ABOUT THIS TASK:
As the answer, set down the lines below from the one containing "(get : Cell" through the one containing "Definition get_int (c", exactly and inclusively, and no others.

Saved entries
┌──

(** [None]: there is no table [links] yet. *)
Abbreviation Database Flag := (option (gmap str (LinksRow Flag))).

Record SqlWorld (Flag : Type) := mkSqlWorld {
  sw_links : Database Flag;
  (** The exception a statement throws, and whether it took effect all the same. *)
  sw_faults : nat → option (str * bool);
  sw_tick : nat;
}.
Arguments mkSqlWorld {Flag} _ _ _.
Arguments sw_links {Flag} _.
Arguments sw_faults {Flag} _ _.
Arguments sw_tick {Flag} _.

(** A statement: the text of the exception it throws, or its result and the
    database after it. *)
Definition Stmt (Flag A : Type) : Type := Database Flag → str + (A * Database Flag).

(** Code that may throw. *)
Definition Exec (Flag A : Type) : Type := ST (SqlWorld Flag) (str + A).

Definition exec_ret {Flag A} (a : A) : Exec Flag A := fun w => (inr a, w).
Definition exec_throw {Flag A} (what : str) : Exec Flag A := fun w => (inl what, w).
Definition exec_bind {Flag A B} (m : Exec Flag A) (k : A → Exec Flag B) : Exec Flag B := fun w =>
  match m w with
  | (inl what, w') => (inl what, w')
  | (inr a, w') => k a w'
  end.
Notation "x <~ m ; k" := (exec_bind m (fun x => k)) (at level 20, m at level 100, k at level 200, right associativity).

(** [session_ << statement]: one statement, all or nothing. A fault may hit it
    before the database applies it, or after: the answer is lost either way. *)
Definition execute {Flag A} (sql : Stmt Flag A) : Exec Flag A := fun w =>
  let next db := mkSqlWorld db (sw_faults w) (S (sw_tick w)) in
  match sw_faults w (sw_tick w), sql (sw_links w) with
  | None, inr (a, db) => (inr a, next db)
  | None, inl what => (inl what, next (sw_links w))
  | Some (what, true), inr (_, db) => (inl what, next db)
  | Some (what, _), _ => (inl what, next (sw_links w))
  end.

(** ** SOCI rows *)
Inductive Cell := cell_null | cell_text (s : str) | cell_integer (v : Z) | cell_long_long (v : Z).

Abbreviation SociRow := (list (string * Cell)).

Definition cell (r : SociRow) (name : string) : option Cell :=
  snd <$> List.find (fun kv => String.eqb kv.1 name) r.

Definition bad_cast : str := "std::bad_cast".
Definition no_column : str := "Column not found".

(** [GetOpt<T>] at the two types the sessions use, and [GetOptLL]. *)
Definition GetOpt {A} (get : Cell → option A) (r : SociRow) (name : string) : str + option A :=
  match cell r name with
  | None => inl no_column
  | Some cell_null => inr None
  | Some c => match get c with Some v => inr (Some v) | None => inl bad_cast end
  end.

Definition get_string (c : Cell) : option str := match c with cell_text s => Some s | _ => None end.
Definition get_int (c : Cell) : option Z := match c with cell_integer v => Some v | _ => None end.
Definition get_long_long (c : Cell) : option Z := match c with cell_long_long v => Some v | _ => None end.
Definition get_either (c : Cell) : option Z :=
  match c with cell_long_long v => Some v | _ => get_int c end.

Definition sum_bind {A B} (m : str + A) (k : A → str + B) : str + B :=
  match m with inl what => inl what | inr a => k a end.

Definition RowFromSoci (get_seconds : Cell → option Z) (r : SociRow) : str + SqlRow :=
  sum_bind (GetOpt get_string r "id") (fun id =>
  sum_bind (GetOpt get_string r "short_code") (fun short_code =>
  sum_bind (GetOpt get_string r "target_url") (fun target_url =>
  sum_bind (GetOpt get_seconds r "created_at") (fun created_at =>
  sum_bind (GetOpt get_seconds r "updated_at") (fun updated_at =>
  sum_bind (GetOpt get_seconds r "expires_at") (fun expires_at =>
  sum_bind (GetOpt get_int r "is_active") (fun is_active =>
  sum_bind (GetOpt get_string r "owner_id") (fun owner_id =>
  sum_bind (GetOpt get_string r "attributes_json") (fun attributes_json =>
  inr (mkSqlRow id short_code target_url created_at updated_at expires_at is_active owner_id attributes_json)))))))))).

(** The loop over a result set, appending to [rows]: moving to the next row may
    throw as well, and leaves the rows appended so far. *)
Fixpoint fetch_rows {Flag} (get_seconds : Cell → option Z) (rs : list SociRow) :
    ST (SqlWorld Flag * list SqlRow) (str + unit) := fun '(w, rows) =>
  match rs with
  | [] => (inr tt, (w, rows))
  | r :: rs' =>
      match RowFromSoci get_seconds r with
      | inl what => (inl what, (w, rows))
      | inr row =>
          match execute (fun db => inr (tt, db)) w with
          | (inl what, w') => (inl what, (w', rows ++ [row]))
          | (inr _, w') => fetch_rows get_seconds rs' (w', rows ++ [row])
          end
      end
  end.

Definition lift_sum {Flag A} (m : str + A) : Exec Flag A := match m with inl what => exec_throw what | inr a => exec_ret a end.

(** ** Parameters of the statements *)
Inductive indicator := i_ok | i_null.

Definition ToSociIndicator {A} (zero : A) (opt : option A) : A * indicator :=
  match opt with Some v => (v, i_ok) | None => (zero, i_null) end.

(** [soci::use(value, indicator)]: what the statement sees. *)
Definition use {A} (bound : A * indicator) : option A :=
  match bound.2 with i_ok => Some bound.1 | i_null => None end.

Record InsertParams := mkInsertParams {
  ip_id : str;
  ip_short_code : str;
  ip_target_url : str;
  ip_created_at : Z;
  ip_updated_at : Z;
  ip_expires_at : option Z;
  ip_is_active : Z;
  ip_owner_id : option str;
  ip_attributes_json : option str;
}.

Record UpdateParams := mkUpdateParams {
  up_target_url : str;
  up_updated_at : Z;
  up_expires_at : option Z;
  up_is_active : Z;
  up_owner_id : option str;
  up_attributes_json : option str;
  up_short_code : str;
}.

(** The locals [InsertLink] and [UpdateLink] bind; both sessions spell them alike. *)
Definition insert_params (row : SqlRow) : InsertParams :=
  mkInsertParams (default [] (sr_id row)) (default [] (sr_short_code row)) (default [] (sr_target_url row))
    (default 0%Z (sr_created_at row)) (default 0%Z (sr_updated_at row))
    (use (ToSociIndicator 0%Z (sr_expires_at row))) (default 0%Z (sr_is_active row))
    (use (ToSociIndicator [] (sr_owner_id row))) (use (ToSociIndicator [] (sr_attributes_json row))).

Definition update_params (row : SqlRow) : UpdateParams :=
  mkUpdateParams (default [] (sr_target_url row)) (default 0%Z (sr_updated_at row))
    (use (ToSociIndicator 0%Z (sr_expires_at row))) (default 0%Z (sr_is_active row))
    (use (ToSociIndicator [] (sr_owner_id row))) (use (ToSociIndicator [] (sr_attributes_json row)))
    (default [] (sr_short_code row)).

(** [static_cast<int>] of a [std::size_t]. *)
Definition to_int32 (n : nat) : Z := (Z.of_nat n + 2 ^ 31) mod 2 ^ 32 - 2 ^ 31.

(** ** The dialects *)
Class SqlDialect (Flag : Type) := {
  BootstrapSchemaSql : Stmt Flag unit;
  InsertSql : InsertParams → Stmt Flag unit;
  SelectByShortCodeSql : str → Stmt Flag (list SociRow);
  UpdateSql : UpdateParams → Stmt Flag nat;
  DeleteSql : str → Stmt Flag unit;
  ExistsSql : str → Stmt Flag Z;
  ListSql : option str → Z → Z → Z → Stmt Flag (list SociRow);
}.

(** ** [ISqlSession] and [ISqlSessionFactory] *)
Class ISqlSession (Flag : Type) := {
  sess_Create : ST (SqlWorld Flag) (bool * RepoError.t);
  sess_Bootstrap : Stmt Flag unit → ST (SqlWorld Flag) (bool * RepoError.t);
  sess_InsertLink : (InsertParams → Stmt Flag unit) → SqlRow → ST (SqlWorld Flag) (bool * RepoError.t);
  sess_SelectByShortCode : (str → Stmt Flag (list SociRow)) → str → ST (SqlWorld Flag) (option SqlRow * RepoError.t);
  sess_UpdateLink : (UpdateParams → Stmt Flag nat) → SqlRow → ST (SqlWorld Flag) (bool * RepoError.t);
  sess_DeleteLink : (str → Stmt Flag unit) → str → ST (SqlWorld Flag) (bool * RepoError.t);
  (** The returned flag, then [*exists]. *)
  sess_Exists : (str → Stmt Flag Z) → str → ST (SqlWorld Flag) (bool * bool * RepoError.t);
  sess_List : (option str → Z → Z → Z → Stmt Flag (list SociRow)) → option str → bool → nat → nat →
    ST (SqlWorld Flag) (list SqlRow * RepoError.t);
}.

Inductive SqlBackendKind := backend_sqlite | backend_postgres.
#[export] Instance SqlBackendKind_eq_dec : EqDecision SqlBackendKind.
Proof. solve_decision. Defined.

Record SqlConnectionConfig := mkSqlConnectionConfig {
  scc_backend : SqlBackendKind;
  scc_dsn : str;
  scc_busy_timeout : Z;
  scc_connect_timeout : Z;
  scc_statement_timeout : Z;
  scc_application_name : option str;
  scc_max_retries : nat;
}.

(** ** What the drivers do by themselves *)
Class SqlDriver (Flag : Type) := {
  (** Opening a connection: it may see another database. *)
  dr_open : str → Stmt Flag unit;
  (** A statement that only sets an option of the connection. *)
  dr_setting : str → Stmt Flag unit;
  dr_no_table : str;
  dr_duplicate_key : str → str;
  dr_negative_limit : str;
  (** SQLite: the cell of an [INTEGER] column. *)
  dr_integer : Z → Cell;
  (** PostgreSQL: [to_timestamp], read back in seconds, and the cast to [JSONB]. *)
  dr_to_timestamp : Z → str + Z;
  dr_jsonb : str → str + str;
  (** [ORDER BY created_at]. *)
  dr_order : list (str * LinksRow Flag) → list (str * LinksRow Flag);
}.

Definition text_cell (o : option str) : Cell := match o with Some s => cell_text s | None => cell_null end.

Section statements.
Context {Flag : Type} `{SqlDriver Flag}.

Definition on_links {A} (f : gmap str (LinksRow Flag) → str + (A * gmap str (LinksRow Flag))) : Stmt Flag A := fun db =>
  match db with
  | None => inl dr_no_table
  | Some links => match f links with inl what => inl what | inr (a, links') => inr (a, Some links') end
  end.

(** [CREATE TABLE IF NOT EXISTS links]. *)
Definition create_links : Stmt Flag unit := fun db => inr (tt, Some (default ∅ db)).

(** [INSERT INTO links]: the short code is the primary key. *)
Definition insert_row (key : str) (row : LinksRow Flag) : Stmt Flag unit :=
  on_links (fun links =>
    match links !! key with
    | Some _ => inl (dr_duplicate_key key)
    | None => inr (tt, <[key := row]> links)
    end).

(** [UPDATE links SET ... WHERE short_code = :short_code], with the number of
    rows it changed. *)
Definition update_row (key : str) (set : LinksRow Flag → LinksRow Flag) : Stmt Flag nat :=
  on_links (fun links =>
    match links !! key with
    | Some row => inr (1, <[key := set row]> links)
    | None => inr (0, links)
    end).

└──

EXPECTED ANSWER:
Definition GetOpt {A} (get : Cell → option A) (r : SociRow) (name : string) : str + option A :=
  match cell r name with
  | None => inl no_column
  | Some cell_null => inr None
  | Some c => match get c with Some v => inr (Some v) | None => inl bad_cast end
  end.

Definition get_string (c : Cell) : option str := match c with cell_text s => Some s | _ => None end.
Definition get_int (c : Cell) : option Z := match c with cell_integer v => Some v | _ => None end.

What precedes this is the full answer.